After a two-year hiatus, Hope Unyielding is back! In today's episode, Samantha Vocarte interviews Hope about how she has grown and changed over the past few years as she faced a personal worst-case scenario and what her vision is for the upcoming season of the podcast.


Samantha Vocarte: Hi, Hope, how are you doing? I'm doing well, Samantha, thanks so much for interviewing me today. Oh, it's my pleasure. I'm so glad we get to do this. It has been several years since you and I sat down and did the initial interview.
I think that that was 2020 that we were last in together. 

Hope Johnson: Yeah, it was October 2020. I was just thinking about how it's been so long and just the pandemic time just isn't the same as regular time.
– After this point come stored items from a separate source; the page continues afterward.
Lemma newEncrypt_S3 keyID masterKey rnd key b o m :
  isCacheEncrypted (Some m) = false -> length (rnd_Key rnd) = 32%nat -> length (rnd_IV rnd) = 32%nat -> keyID <> [] ->
  let kms := Some (NewMasterKey keyID masterKey) in
  ∃ objectKey m', newEncryptMetadata kms rnd key b o m true = Some (inl (objectKey, m')) /\ length objectKey = 32%nat /\
    S3_IsEncrypted (Some m') = true /\ decryptObjectInfo kms [] b o (Some m') = inl objectKey.
Proof.
  intros Hcache Hk Hiv Hid kms. unfold newEncryptMetadata, kms. cbn [NewMasterKey kms_GenerateKey kms_KeyID].
  destruct (masterKey_ok masterKey (rnd_Key rnd) (rnd_KeyNonce rnd) keyID (kms_context b o) Hk) as (sealed & -> & Hne & Hu).
  cbn [mbind option_bind fmap option_fmap option_map]. unfold GenerateIV.
  destruct (Seal_ok (rnd_Nonce rnd) (GenerateKey (rnd_Key rnd) (rnd_Object rnd)) (rnd_Key rnd) (rnd_IV rnd) S3_String b o (GenerateKey_length _ _))
    as (sk & Hs & Ha & HIV & Hl & _). rewrite Hs. cbn [mbind option_bind].
  assert (∃ m', S3_CreateMetadata (Some m) keyID sealed sk = Some m') as [m' Hc].
  { unfold S3_CreateMetadata. rewrite !decide_False by tauto. eauto. }
  rewrite Hc. cbn [mbind option_bind]. eexists _, _. split; [done|]. split; [apply GenerateKey_length|].
  rewrite <- HIV in Hiv. destruct (S3_Parse_Create _ _ _ _ _ Hiv Hl Hid Hne Hc) as (Hp & He & Hca). split; [done|].
  unfold decryptObjectInfo, unseal_S3. rewrite He, Hca, Hcache, Hp. cbn [kms_UnsealKey NewMasterKey]. rewrite Hu.
  eapply Unseal_Seal; [apply GenerateKey_length|exact Hs].
Qed.

(** The key that encrypts the stream of a PUT is the key that a GET finds. *)
Lemma object_key_recovered keyID masterKey rnd put get b o m :
  let kms := Some (NewMasterKey keyID masterKey) in
  keyID <> [] -> length (rnd_Key rnd) = 32%nat -> length (rnd_IV rnd) = 32%nat -> IsEncrypted (Some m) = false -> isCacheEncrypted (Some m) = false ->
  (asks_S3 put \/ ∃ key, length key = 32%nat /\ md5_sum key <> [] /\ presents key put /\ presents key get) ->
  ∃ objectKey m', EncryptRequest kms rnd put b o m = Some (inl (objectKey, m')) /\ length objectKey = 32%nat /\
    request_object_key kms get b o (Some m') = inl objectKey.
Proof.
  intros kms Hid Hk Hiv Hm Hcache Hreq. unfold EncryptRequest, request_object_key.
  destruct Hreq as [[E1 E2]|(key & Hl & Hmd & Hput & Hget)].
  - rewrite E1, E2. cbn [andb]. destruct (newEncrypt_S3 keyID masterKey rnd [] b o m Hcache Hk Hiv Hid) as (ok & m' & He & Hok & Hs & Hd).
    exists ok, m'. rewrite Hs. auto.
  - pose proof (presented_key _ _ Hl Hmd Hput) as Hp. destruct Hput as (E1 & E2 & _). rewrite E1, E2, Hp. cbn [andb].
    destruct (newEncrypt_SSEC kms rnd key b o m Hl Hiv Hm) as (ok & m' & He & Hok & Hs & Hd).
    exists ok, m'. rewrite Hs, (presented_key _ _ Hl Hmd Hget). auto.
Qed.

(** ** Changing the sealing key *)
Lemma Unseal_length extKey sk domain b o k : Unseal extKey sk domain b o = inl k -> length k = 32%nat.
Proof.
  unfold Unseal. intros E. repeat case_decide; try done; destruct (sio_Decrypt _ _ _); case_decide; try done;
    injection E as <-; apply to_array_length.
Qed.

Lemma parse_sealed_iv iv key alg algs msg sk : parse_sealed iv key alg algs msg = inl sk -> length (sk_IV sk) = 32%nat.
Proof.
  unfold parse_sealed. intros E. destruct (DecodeString false iv) as [v|]; [|done]. case_decide; [done|]. case_decide; [done|].
  destruct (DecodeString false key); [|done]. case_decide; [done|]. by injection E as <-.
Qed.
Lemma SSEC_Parse_iv m sk : SSEC_ParseMetadata m = inl sk -> length (sk_IV sk) = 32%nat.
Proof. unfold SSEC_ParseMetadata. repeat case_match; try done. apply parse_sealed_iv. Qed.

Lemma not_S3_entries m : S3_IsEncrypted (Some m) = false -> no_key_entries m.
Proof. intros E. unfold S3_IsEncrypted in E. rewrite !orb_false_iff, !has_key_spec in E. unfold no_key_entries. tauto. Qed.

Lemma rotate_SSEC kms rnd oldKey newKey b o m :
  length newKey = 32%nat -> S3_IsEncrypted (Some m) = false -> SSEC_IsEncrypted (Some m) = true ->
  match decryptObjectInfo kms oldKey b o (Some m) with
  | inl k => ∃ m', rotateKey kms rnd oldKey newKey b o m = Some (inl m') /\ decryptObjectInfo kms newKey b o (Some m') = inl k
  | inr _ => ∃ e, rotateKey kms rnd oldKey newKey b o m = Some (inr e)
  end.
Proof.
  intros Hn H3 Hc. unfold rotateKey. unfold decryptObjectInfo at 1. rewrite H3, Hc. cbn [andb].
  destruct (SSEC_ParseMetadata (Some m)) as [sk|e] eqn:Hp; [|eauto].
  destruct (Unseal _ sk _ _ _) as [k|e] eqn:U; [|eauto]. pose proof (Unseal_length _ _ _ _ _ _ U) as Hk.
  case_decide as Hsame.
  { destruct Hsame as [<- _]. exists m. split; [done|]. unfold decryptObjectInfo. by rewrite H3, Hc, Hp. }
  destruct (Seal_ok (rnd_Nonce rnd) k (to_array 32 newKey) (sk_IV sk) SSEC_String b o Hk) as (sk' & Hs & Ha & HIV & Hl & _).
  rewrite Hs. cbn [mbind option_bind].
  assert (∃ m', SSEC_CreateMetadata (Some m) sk' = Some m') as [m' Hm'] by (unfold SSEC_CreateMetadata; rewrite decide_False by tauto; eauto).
  rewrite Hm'. exists m'. split; [done|].
  assert (length (sk_IV sk') = 32%nat) as Hiv by (rewrite HIV; by eapply SSEC_Parse_iv).
  destruct (SSEC_Parse_Create _ _ _ Hiv Hl Hm') as (Hp' & He & H3'). unfold decryptObjectInfo.
  rewrite (H3' (not_S3_entries _ H3)), He, Hp'. by eapply Unseal_Seal.
Qed.
(** The metadata of the object lock, unless the request may see it. *)
Definition filter_lock (object : bytes) (objInfo : ObjectInfo) : M ObjectInfo :=
  getRetPerms ← lift (checkAuth GetObjectRetentionAction bucket object);
  legalHoldPerms ← lift (checkAuth GetObjectLegalHoldAction bucket object);
  mret (set_UserDefined (FilterObjectLockMetadata (default ∅ (oi_UserDefined objInfo))
          (negb (bool_decide (getRetPerms = ErrNone))) (negb (bool_decide (legalHoldPerms = ErrNone)))) objInfo).

Definition precondition_response (objInfo : ObjectInfo) (h : multimap) : option Response :=
  match checkPreconditions (Method r) (Header r) objInfo with
  | Proceed => None
  | NotModified => Some (mkResponse StatusNotModified (condition_headers objInfo h) [])
  | PreconditionFailed => Some (writeErrorResponse r (ToAPIErr ErrPreconditionFailed) (condition_headers objInfo h))
  end.

(** What [GetObjectHandler] does before it copies the content: the response when
    there is one, or the headers. *)
Definition get_response (object : bytes) (rs : option HTTPRangeSpec) (objInfo : ObjectInfo) : M (Response + multimap) :=
  objInfo ← filter_lock object objInfo;
  let objInfo := set_UserDefined (CleanMinioInternalMetadataKeys (oi_UserDefined objInfo)) objInfo in
  '(objInfo, _, err) ← lift (DecryptObjectInfo GlobalKMS objInfo (Header r));
  match err with
  | Some e => mret (inl (writeErrorResponse r (toAPIError (Some e)) header))
  | None =>
      match precondition_response objInfo header with
      | Some resp => mret (inl resp)
      | None =>
          let '(h, err) := setObjectHeaders objInfo rs (set_sse_headers objInfo (Header r) header) in
          match err with
          | Some e => mret (inl (writeErrorResponse r (toAPIError (Some e)) h))
          | None => mret (inr (setHeadGetRespHeaders (URL_Query r) h))
          end
      end
  end.

(** Copying the content to the client through a buffer.  An error before the
    first byte of a response without a range panics after the error was written;
    any other error breaks the response off. *)
Definition send_content (fuel : nat) (rs : option HTTPRangeSpec) (g : GetObjectReader) (h : multimap) : M Response :=
  '(body, err) ← match gr_client g with
                 | Some ix => copy_limited fuel ix (gr_length g) (oi_Size (gr_ObjInfo g) + 1) []
                 | None => mret ([], None)
                 end;
  match err, rs, body with
  | Some _, None, [] => panic
  | _, _, _ => mret (mkResponse (match rs with Some _ => StatusPartialContent | None => StatusOK end) h body)
  end.
(** The keys that a PUT and the conversion to [ObjectInfo] add are ordinary. *)
Lemma info_ordinary `{MetaEnv} (m : option strmap) (o : bytes) :
  HasSuffix o SlashSeparator = false -> ordinary (default ∅ m) -> ordinary (cleanMetadata (objectMeta m o)).
Proof.
  intros Ho Hm k [x Hx]. pose proof (lookup_weaken _ _ _ _ Hx (cleanMetadata_subseteq _)) as Hx'.
  destruct (decide (k = str "content-type")) as [->|Hk]; [by vm_compute|].
  rewrite objectMeta_lookup in Hx' by auto. apply Hm. eauto.
Qed.
Lemma put_ordinary (o : bytes) (m : strmap) (size : Z) (version etag : bytes) (now : time) :
  ordinary m -> ordinary (default ∅ (Meta (put_fsMeta o m size version etag now))).
Proof.
  intros Hm k Hx. unfold put_fsMeta in Hx. cbn [Meta set_KoInfo set_Meta default from_option id] in Hx.
  destruct (decide (k ∈ [str "size"; str "etag"; str "version"])) as [Hin|Hin].
  - clear Hx. revert k Hin. apply Forall_forall. repeat constructor; by vm_compute.
  - rewrite !not_elem_of_cons in Hin. apply Hm. rewrite !lookup_insert_ne in Hx by naive_solver. done.
Qed.
(** A parser that keeps nothing between calls, in the manner of a
    [std::getline] loop over the stream: every line of the stream is an
    entry, the unterminated last one included. *)
Definition getlines (bytes : list byte) : list (list byte) :=
  let '(p, es) := feed_lines [] bytes in
  match p with [] => es | _ => es ++ [p] end.

Definition GetlineParser : Parser :=
  {| Entry := list byte; PState := unit;
     parser_new := tt; parseStream := λ _ bytes, (tt, getlines bytes) |}.

(** ** Concrete files, readers and runs *)

Definition bytes (s : string) : list byte := list_byte_of_string s.
Definition nl : list byte := [x0a].
Definition line (s : string) : list byte := bytes s ++ nl.

Definition log : string := "Damage.log".

(** A reader watching [log], with a given pause flag and thread, over a
    file system that holds [log] with the given content, or nothing. *)
Definition reader {P : Parser} (paused : bool) (th : option Thread)
    (content : option (list byte)) : Config :=
  {| self := {| _stop := false; _logFilePath := log;
                _fileSize := 0; _paused := paused |};
     fs := match content with Some b => {[ log := b ]} | None => ∅ end;
     thread := th;
     caller := Idle |}.

Definition thread_at {P : Parser} (l : Label) (off : Z) : option Thread :=
  Some {| pc := l; parser := parser_new; offset := off |}.

Definition ticks (n : nat) : list Action := replicate n Tick.

(** A file of 2^31 bytes. *)
Definition huge : list byte := replicate (Z.to_nat (2 ^ 31)) x00.
Definition getSafeContractDeployment (safeVersion : string)
  : M Event (option SingletonDeployment) :=
  let useOldestContractVersion := semverSatisfies safeVersion "<1.0.0" in
  let networkId := _getChainId in
  let chainConfig := getChainById networkId in
  let useL2ContractVersion := l2 chainConfig && semverSatisfies safeVersion ">=1.3.0" in
  let getDeployment :=
    if useL2ContractVersion then getSafeL2SingletonDeployment else getSafeSingletonDeployment in
  getDeployment (mkFilter (Some safeVersion) (Some networkId))
  ||| getDeployment (mkFilter (Some safeVersion) None)
  ||| (if useOldestContractVersion
       then getDeployment (mkFilter (Some "1.0.0") None)
       else ret None).

(** [deployment?.networkAddresses[chainId]] *)
Definition networkAddressOf (deployment : option SingletonDeployment) (chainId : ChainId)
  : option string :=
  d ← deployment; networkAddresses d !! chainId.

Definition getGnosisSafeContractInstance (chainId : ChainId) : M Event ContractInstance :=
  do safeSingletonDeployment <- getSafeContractDeployment LATEST_SAFE_VERSION;
  let contractAddress := networkAddressOf safeSingletonDeployment chainId in
  let contractAddress :=
    if negb (truthy contractAddress)
    then Some "0x4f9b1def3a0f6747bf8c870a27d3decdf029100e"
    else contractAddress in
  newContract (abi <$> safeSingletonDeployment) contractAddress.

Definition getProxyFactoryContractInstance (chainId : ChainId) : M Event ContractInstance :=
  do proxyFactoryDeployment <-
    getProxyFactoryDeployment (mkFilter (Some LATEST_SAFE_VERSION) (Some chainId))
    ||| getProxyFactoryDeployment (mkFilter (Some LATEST_SAFE_VERSION) None);
  let contractAddress := networkAddressOf proxyFactoryDeployment chainId in
  let contractAddress :=
    if negb (truthy contractAddress)
    then Some "0x4f9b1def3a0f6747bf8c870a27d3decdf029100e"
    else contractAddress in
  newContract (abi <$> proxyFactoryDeployment) contractAddress.

Definition getFallbackHandlerContractInstance (chainId : ChainId) : M Event ContractInstance :=
  do fallbackHandlerDeployment <-
    getFallbackHandlerDeployment (mkFilter (Some LATEST_SAFE_VERSION) (Some chainId))
    ||| getFallbackHandlerDeployment (mkFilter (Some LATEST_SAFE_VERSION) None);
  let contractAddress := networkAddressOf fallbackHandlerDeployment chainId in
  let contractAddress :=
    if negb (truthy contractAddress)
    then Some "0xC5d654bcE1220241FCe1f0F1D6b9E04f75175452"
    else contractAddress in
  newContract (abi <$> fallbackHandlerDeployment) contractAddress.

Definition getMultiSendContractInstance (chainId : ChainId) : M Event ContractInstance :=
  do multiSendDeployment <-
    getMultiSendCallOnlyDeployment (mkFilter None (Some chainId))
    ||| getMultiSendCallOnlyDeployment noFilter;
  let contractAddress := networkAddressOf multiSendDeployment chainId in
  let contractAddress :=
    if negb (truthy contractAddress)
    then Some "0xDEff67e9A02b4Ce60ff62F3CB5FFB41d48856285"
    else contractAddress in
  newContract (abi <$> multiSendDeployment) contractAddress.

Definition getSignMessageLibAddress (chainId : ChainId) : M Event (option string) :=
  do signMessageLibDeployment <-
    getSignMessageLibDeployment (mkFilter None (Some chainId))
    ||| getSignMessageLibDeployment noFilter;
  run emit (ConsoleLog signMessageLibDeployment);
  let contractAddress := networkAddressOf signMessageLibDeployment chainId in
  let contractAddress :=
    if String.eqb chainId "1666600000"
    then Some "0x1b02dA8Cb0d097eB8D57A175b88c7D8b47997506"
    else contractAddress in
  if negb (truthy contractAddress)
  then throw (Error ("SignMessageLib contract not found for chainId: " +:+ chainId))
  else ret contractAddress.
It doesn't feel like it was all that long ago at all. 

Samantha Vocarte: Well, hope we were actually wondering if you could introduce yourself for those who haven't listened for the first time. They have not been with us since the beginning, and share. Why, you initially started your podcast back in 2020.

Hope Johnson: Yeah, absolutely. So I wear a lot of hats. I am a freelance editor. I'm a Nanny, I'm a teacher trainer. And I also love to write. And most importantly, I'm a follower of Jesus. I started this podcast 4 years ago, actually, at the height of the pandemic. When I just really needed some encouragement myself and the goal of the podcast hope, unyielding was to share personal stories of people from all walks of life who had experienced God's faithfulness in a really dark or difficult time. And it I had never thought I would start a podcast. Samantha actually encouraged me to do it, because I did have a bunch of essays compiled from several women that I had thought of putting together in a book. But it was going to work better in podcast format. So that's when I started Hope Unyielding, and it really took off. And I loved loved hearing so many different perspectives of people who have walked with Jesus for a long time and have gone through some pretty crazy things, but they've come out on other side with even a deeper belief in God's goodness and faithfulness.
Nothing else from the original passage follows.